I slipped in the door right as the song ended. The congregation was a small one, with maybe thirty people scattered among the pews that must once have boasted more of the devout. I took a seat in the back.
“Pray with me, brothers and sisters!”
A frail-looking old man raised his hands from the pulpit and addressed God. I tucked my head but kept my eyes open. A toddler three rows up stared accusingly at me over his mother’s shoulder. Even he knew I didn’t belong here.
At least the singing was over. I recognized the pastor when he stood up to deliver the sermon. Willis Randolph had an old man’s name but a young man’s sensibilities. Less fire and brimstone and more feed the poor and love thine enemy, he might be the most liberal man in town. I listened with half an ear, more interested in gauging the reactions of others than attending to the voice of God.
Just when I thought it was finally over, a middle-aged woman with badly bleached hair made her way to the front.

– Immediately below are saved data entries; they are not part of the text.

(* ===== verification/SectorPosting.v ===== *)
(** * Sector posting manager

    [common/game/SectorPostingManager.h] and [SectorPostingManager.cpp]: who
    owns each sector, who listens to it, and through which session each of them
    is reached.

    [_sectors] and [_sessions] are node-based maps from which nothing is ever
    erased, and a pointer to a node is only ever stored under the key of that
    node ([related_sectors[sector_id] = &_sectors[sector_id]]), so a table of
    pointers is the set of its keys. *)

From S2P Require Import Prelude Coordinate SectorGrid Fixture Packet Protocol Sampling.
From S2P Require Import PacketThrottler.

Open Scope Z_scope.

(** What the game layer asks of the layers below it. *)
Inductive Effect (C : Type) : Type :=
| Post (session : SessionRef) (packet : Packet C) (policy : PacketPostingPolicy)
| CleanUpBuffer (session : SessionRef)
| Send (session : SessionRef) (packet : Packet C) (error : ErrorCode)
| CloseSession (session : SessionRef)
| Disconnect (session : SessionRef)
| RegisterConnectorSocket (address : SocketAddress) (server_id : Z)
| UnregisterConnectorSocket (connector_id : Z)
| FlushPackets (forced : bool)
| ProcessLoopbackPacket.
Arguments Post {C} _ _ _.
Arguments CleanUpBuffer {C} _.
Arguments Send {C} _ _ _.
Arguments CloseSession {C} _.
Arguments Disconnect {C} _.
Arguments RegisterConnectorSocket {C} _ _.
Arguments UnregisterConnectorSocket {C} _.
Arguments FlushPackets {C} _.
Arguments ProcessLoopbackPacket {C}.

Record NetworkSectorInfo : Type := mkNetworkSectorInfo {
  nsi_owner_id : Z; nsi_listening_sessions : gset Z }.
Record NetworkSessionInfo : Type := mkNetworkSessionInfo {
  nse_session : option SessionRef; nse_related_sectors : gset Z }.

Definition new_NetworkSectorInfo : NetworkSectorInfo := mkNetworkSectorInfo 0 ∅.
Definition new_NetworkSessionInfo : NetworkSessionInfo := mkNetworkSessionInfo None ∅.

Record SectorPostingManager : Type := mkSectorPostingManager {
  spm_sectors : gmap Z NetworkSectorInfo; spm_sessions : gmap Z NetworkSessionInfo }.

Definition new_SectorPostingManager : SectorPostingManager := mkSectorPostingManager ∅ ∅.

(** [_sectors[sector_id]] and [_sessions[target_id]] insert a default entry
    when there is none. *)
Definition sector_at (m : SectorPostingManager) (sector_id : Z) : NetworkSectorInfo :=
  default new_NetworkSectorInfo (spm_sectors m !! sector_id).
Definition session_at (m : SectorPostingManager) (target_id : Z) : NetworkSessionInfo :=
  default new_NetworkSessionInfo (spm_sessions m !! target_id).
Definition set_sector (sector_id : Z) (i : NetworkSectorInfo) (m : SectorPostingManager) : SectorPostingManager :=
  mkSectorPostingManager (<[sector_id := i]> (spm_sectors m)) (spm_sessions m).
Definition set_session (target_id : Z) (i : NetworkSessionInfo) (m : SectorPostingManager) : SectorPostingManager :=
  mkSectorPostingManager (spm_sectors m) (<[target_id := i]> (spm_sessions m)).

Section posting.
Context {C : Type} `{IterOrder}.

(** ** Sending *)

Definition post_if_linked (m : SectorPostingManager) (target_id : Z) (packet : Packet C) : list (Effect C) :=
match spm_sessions m !! target_id with
| Some (mkNetworkSessionInfo (Some session) _) => [Post session packet Throttle]
| _ => []
end.

Definition SendTo (m : SectorPostingManager) (target_id : Z) (packet : Packet C) : list (Effect C) :=
post_if_linked m target_id packet.

Definition SendToSectorOwner (m : SectorPostingManager) (packet : Packet C) (sector_id : Z) : list (Effect C) :=
match spm_sectors m !! sector_id with
| None => []
| Some i => post_if_linked m (nsi_owner_id i) packet
end.

Definition SendToSectorWithout (m : SectorPostingManager) (ignored_target : Z) (packet : Packet C)
  (sector_id : Z) (with_owner : bool) : list (Effect C) :=
match spm_sectors m !! sector_id with
| None => []
| Some i =>
    concat ((λ target_id, if target_id =? ignored_target then [] else post_if_linked m target_id packet)
              <$> iter_set (nsi_listening_sessions i))
    ++ (if with_owner then SendToSectorOwner m packet sector_id else [])
end.

Definition SendToSector (m : SectorPostingManager) (packet : Packet C) (sector_id : Z)
  (with_owner : bool) : list (Effect C) :=
match spm_sectors m !! sector_id with
| None => []
| Some i =>
    concat ((λ target_id, post_if_linked m target_id packet) <$> iter_set (nsi_listening_sessions i))
    ++ (if with_owner then SendToSectorOwner m packet sector_id else [])
end.
(** Clamping to [0, 2] leaves a value whose conversion is one of 0, 1, 2. *)
Lemma clamped_index (x : spec_float) :
  valid_binary 24 128 x = true → x ≠ S754_nan →
  let r := if (x <? c_of_Z 0)%coord then c_of_Z 0 else x in
  ∃ i, c_to_int (c_abs (if (r >? c_of_Z 2)%coord then c_of_Z 2 else r)) = Some i ∧ 0 ≤ i ≤ 2.
Proof.
  change (c_of_Z 0) with (S754_zero false). change (c_of_Z 2) with (S754_finite false 8388608 (-22)).
  rw /c_gtb. cbn [c_ltb binary32 c_to_int c_abs]. intros Hv Hn.
  destruct x as [s|s| |s m e]; [exists 0; split; [by destruct s|lia]| |done|].
  { destruct s; [exists 0|exists 2]; (split; [done|lia]). }
  destruct s; [exists 0; split; [done|lia]|].
  pose proof (valid_mantissa_lt _ _ _ Hv) as Hm. clear Hv Hn.
  rw (_ : SFltb (S754_finite false m e) (S754_zero false) = false); [done|].
  rw /SFltb /SFcompare. destruct (Z.compare_spec (-22) e) as [<-|He|He].
  - change (Pos.compare_cont Eq 8388608 m) with (8388608 ?= m)%positive.
    destruct (Pos.compare_spec 8388608 m) as [<-|Hlt|Hgt]; [exists 2; split; [done|lia]..|].
    apply Pos2Z.pos_lt_pos in Hgt. clear Hm.
    rw /f32_trunc /SFabs. cbn [cond_Zopp]. change (0 <=? -22) with false. cbn iota.
    change (2 ^ - (-22)) with 4194304. exists (Z.pos m / 4194304).
    assert (0 ≤ Z.pos m / 4194304) by (apply Z.div_pos; lia).
    assert (Z.pos m / 4194304 < 3) by (apply Z.div_lt_upper_bound; lia).
    split; [|lia]. rw /int32_range (proj2 (Z.leb_le _ _)); [lia|]. by rw (proj2 (Z.ltb_lt _ _)); [lia|].
  - exists 2. cbn. split; [done|lia].
  - rw /f32_trunc /SFabs. rw (proj2 (Z.leb_gt 0 e)); [lia|]. cbn [cond_Zopp].
    exists (Z.pos m / 2 ^ (- e)).
    assert (0 ≤ Z.pos m / 2 ^ (- e)) by (apply Z.div_pos; lia).
    assert (Z.pos m / 2 ^ (- e) < 2).
    { apply Z.div_lt_upper_bound; [lia|]. 
      assert (2 ^ 23 ≤ 2 ^ (- e)) by (apply Z.pow_le_mono_r; lia). lia. }
    split; [|lia]. rw /int32_range (proj2 (Z.leb_le _ _)); [lia|]. by rw (proj2 (Z.ltb_lt _ _)); [lia|].
Qed.

(** C33: In single precision the phase is defined for every fixture whose
    offset, measured in thirds of the sector, is a number: the clamping keeps
    the indices into [PhaseGrid] in range, also for infinities. *)
Theorem CalculateCurrentPhase_binary32 (ss : SectorSystem spec_float) (f : Fixture spec_float) :
  let x := ((vx (fx_position f) - vx (ss_base_position ss)) / vx (ss_direction_ratio ss))%coord in
  let y := ((vy (fx_position f) - vy (ss_base_position ss)) / vy (ss_direction_ratio ss))%coord in
  valid_binary 24 128 x = true → x ≠ S754_nan →
  valid_binary 24 128 y = true → y ≠ S754_nan →
  is_Some (CalculateCurrentPhase ss f).
Proof.
  intros x y Hx Hnx Hy Hny. rw /CalculateCurrentPhase /phase_ratio.
  destruct (clamped_index x Hx Hnx) as (ix&Eix&Hix). destruct (clamped_index y Hy Hny) as (iy&Eiy&Hiy).
  fold x y. rw Eiy Eix. cbn [mbind option_bind].
  assert (ix = 0 ∨ ix = 1 ∨ ix = 2) as [->|[->| ->]] by lia;
    assert (iy = 0 ∨ iy = 1 ∨ iy = 2) as [->|[->| ->]] by lia; by eexists.
Qed.

(** ** The update step *)

(** What the sector system relies on: a callback touches nothing of a fixture
    but its transform time and its observing flag, and fails, if at all, with
    the faults [E]. *)
Definition same_body {C} (f f' : Fixture C) : Prop :=
  ∃ time observing, f' = set_last_transform_time time (set_is_observing_fixture observing f).

Class CallbackFrame {C St Out : Type} (callback : Callback C St Out) (E : fault → Prop) : Prop := {
  location_frame : ∀ s f l d st,
    wp (OnChangeFixtureLocation callback s f l d) st (λ f' _ _, same_body f f') E;
  phase_frame : ∀ s f d st,
    wp (OnChangeFixturePhase callback s f d) st (λ f' _ _, same_body f f') E;
}.

(** The fixtures a step examines: owned, cooled down, and not yet left. *)
Definition examined {C} (current_time : Z) (f : Fixture C) : Prop :=
  fx_is_observing_fixture f = false ∧
  fx_last_transform_time f + TransformCooltime ≤ current_time ∧
  (fx_location f = FixtureLocation_In ∨ fx_location f = FixtureLocation_Gray).

#[export] Instance examined_dec {C} current_time (f : Fixture C) : Decision (examined current_time f).
Proof. rw /examined. apply _. Defined.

I couldn’t see her face from where I was sitting, but I had the sinking feeling that she was probably crying. Randolph sat beside her and put his arms around her shoulders, his head against hers as they spoke quietly for a moment.
I wished that I had brought the last two bottles of beer with me. This was turning into a circus. All I wanted was a few minutes alone with Randolph.
Ah. The ringleader was back on his feet.
“Family, our dear sister Angela needs our prayers. Her husband, Don, has been overtaken by the devil.”
My ears perked up at that. Nothing beats a good demon possession. I thought that was more of a Catholic thing, though.
“He has been drawn away by temptation. Overtaken by his own lusts. Come, let us pray for our sister and our brother.”
Well, that was disappointing. Run-of-the-mill adultery, then, I figured. I was taken aback when the rest of the congregation left their seats and headed to the front to form a rough semi-circle around the bereft Angela. Not willing to be marked as an interloper just yet, I muddled along at the back of the small crowd. Randolph laid his hands on Angela’s bowed head. A sweaty hand grasped mine.